What this task involves
Report every line from the following entries that contains the string "fuel".

[Saved data entries]
◆ ◆ ◆

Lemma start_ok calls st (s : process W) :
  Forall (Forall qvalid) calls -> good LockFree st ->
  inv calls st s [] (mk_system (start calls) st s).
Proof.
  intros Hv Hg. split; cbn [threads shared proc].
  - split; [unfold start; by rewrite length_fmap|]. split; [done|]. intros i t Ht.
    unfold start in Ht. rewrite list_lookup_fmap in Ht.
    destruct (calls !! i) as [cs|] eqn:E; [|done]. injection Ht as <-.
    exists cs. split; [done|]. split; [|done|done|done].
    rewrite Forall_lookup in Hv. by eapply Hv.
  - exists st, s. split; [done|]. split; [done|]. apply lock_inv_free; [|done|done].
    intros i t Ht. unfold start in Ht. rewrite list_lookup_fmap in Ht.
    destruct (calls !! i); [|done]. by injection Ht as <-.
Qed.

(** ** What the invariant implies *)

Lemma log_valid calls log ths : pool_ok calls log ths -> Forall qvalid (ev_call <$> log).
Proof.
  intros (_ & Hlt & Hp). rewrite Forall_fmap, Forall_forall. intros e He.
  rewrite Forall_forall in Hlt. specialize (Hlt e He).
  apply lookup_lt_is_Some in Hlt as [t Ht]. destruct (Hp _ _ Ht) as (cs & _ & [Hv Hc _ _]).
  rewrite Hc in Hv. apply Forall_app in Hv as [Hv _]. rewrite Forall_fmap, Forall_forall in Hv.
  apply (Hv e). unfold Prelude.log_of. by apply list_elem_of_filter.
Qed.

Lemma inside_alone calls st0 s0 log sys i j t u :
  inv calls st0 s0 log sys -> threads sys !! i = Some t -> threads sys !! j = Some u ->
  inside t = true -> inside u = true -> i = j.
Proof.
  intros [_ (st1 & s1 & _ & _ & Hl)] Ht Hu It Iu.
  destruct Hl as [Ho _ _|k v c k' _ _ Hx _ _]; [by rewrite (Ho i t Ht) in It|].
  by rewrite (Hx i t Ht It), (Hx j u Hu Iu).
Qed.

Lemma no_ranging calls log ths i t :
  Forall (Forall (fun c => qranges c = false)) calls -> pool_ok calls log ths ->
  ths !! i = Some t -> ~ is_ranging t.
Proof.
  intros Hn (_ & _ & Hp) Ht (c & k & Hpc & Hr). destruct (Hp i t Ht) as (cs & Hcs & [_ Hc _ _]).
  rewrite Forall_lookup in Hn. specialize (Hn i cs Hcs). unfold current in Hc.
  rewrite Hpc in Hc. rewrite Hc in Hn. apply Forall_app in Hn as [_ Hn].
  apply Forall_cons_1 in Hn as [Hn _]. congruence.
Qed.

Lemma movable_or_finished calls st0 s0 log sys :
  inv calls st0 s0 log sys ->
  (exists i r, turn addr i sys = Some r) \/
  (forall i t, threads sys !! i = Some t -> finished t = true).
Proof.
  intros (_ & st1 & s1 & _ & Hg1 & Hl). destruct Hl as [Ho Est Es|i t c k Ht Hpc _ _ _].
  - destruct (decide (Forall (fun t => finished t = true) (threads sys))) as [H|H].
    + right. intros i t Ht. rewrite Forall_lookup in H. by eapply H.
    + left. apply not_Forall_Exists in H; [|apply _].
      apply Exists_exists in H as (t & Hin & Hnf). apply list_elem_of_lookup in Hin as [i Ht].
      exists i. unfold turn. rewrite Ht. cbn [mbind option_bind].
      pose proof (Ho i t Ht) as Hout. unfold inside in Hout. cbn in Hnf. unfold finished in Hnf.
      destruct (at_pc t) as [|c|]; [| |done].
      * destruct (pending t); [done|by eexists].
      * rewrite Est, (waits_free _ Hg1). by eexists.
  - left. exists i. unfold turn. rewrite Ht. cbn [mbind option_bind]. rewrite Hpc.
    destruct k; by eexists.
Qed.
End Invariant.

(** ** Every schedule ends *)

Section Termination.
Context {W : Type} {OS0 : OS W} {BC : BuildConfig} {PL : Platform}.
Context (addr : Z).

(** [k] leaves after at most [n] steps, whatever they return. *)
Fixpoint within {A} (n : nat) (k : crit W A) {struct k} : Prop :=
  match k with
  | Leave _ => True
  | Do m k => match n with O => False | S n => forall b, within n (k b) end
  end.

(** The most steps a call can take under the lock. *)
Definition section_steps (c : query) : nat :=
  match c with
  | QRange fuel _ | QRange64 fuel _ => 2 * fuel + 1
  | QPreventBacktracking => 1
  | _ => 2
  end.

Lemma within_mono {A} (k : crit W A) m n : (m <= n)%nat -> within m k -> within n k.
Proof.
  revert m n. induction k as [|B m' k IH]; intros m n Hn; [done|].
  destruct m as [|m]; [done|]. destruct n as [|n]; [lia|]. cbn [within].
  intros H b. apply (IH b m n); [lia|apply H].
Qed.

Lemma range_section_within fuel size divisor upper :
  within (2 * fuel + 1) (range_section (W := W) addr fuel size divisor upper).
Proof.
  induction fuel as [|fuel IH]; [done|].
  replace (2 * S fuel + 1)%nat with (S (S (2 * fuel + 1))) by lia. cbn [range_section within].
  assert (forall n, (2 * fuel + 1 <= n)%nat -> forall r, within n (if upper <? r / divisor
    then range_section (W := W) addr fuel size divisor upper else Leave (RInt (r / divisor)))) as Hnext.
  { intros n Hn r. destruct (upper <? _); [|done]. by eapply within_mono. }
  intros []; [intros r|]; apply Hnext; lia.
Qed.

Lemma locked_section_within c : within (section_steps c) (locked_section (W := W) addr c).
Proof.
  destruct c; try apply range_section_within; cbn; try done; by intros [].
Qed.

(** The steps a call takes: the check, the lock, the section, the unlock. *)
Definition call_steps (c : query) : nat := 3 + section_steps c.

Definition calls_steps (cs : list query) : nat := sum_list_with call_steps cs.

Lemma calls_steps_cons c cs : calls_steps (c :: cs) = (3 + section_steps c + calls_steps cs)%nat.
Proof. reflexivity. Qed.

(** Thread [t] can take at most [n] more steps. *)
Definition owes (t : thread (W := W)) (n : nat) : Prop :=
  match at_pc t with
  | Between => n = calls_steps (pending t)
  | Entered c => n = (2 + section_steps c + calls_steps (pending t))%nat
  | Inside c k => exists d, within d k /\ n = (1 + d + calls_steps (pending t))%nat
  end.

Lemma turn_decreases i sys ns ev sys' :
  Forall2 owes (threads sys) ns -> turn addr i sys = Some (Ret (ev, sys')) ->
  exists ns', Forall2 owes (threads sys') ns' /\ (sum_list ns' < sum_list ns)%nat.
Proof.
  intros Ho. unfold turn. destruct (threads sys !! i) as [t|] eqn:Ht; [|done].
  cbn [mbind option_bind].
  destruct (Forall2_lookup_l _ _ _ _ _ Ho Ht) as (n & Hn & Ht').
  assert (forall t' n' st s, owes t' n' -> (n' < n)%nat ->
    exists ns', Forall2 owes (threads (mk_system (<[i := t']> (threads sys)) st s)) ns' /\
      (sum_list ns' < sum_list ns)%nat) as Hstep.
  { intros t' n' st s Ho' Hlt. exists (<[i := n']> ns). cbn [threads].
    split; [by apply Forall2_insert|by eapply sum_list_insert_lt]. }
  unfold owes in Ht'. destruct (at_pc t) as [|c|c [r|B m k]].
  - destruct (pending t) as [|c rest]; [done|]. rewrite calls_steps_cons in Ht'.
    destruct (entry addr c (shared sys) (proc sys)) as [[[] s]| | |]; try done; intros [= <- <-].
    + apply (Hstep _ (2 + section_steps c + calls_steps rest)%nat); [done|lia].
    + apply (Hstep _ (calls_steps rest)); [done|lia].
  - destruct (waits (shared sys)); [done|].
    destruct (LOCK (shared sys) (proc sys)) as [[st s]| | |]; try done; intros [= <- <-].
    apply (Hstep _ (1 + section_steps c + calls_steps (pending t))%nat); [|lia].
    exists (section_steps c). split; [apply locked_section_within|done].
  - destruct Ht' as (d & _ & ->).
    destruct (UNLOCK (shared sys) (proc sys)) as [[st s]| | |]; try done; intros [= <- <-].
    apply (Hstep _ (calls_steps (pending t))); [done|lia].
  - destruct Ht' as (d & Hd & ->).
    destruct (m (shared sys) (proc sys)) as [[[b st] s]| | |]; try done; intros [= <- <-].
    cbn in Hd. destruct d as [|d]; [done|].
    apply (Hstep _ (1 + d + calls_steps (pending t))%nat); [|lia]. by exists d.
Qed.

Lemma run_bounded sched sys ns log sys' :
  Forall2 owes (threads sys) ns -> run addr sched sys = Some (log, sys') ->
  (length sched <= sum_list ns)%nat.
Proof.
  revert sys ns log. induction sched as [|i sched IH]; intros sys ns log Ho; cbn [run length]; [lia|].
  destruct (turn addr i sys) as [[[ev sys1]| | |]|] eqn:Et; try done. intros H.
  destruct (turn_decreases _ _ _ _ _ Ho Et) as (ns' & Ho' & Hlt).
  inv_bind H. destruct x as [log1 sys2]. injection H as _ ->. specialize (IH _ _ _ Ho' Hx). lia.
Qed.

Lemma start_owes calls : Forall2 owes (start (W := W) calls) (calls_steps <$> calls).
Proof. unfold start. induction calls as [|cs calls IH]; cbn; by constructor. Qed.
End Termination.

◆ ◆ ◆

Answer section
  | QRange fuel _ | QRange64 fuel _ => 2 * fuel + 1
Lemma range_section_within fuel size divisor upper :
  within (2 * fuel + 1) (range_section (W := W) addr fuel size divisor upper).
  induction fuel as [|fuel IH]; [done|].
  replace (2 * S fuel + 1)%nat with (S (S (2 * fuel + 1))) by lia. cbn [range_section within].
  assert (forall n, (2 * fuel + 1 <= n)%nat -> forall r, within n (if upper <? r / divisor
    then range_section (W := W) addr fuel size divisor upper else Leave (RInt (r / divisor)))) as Hnext.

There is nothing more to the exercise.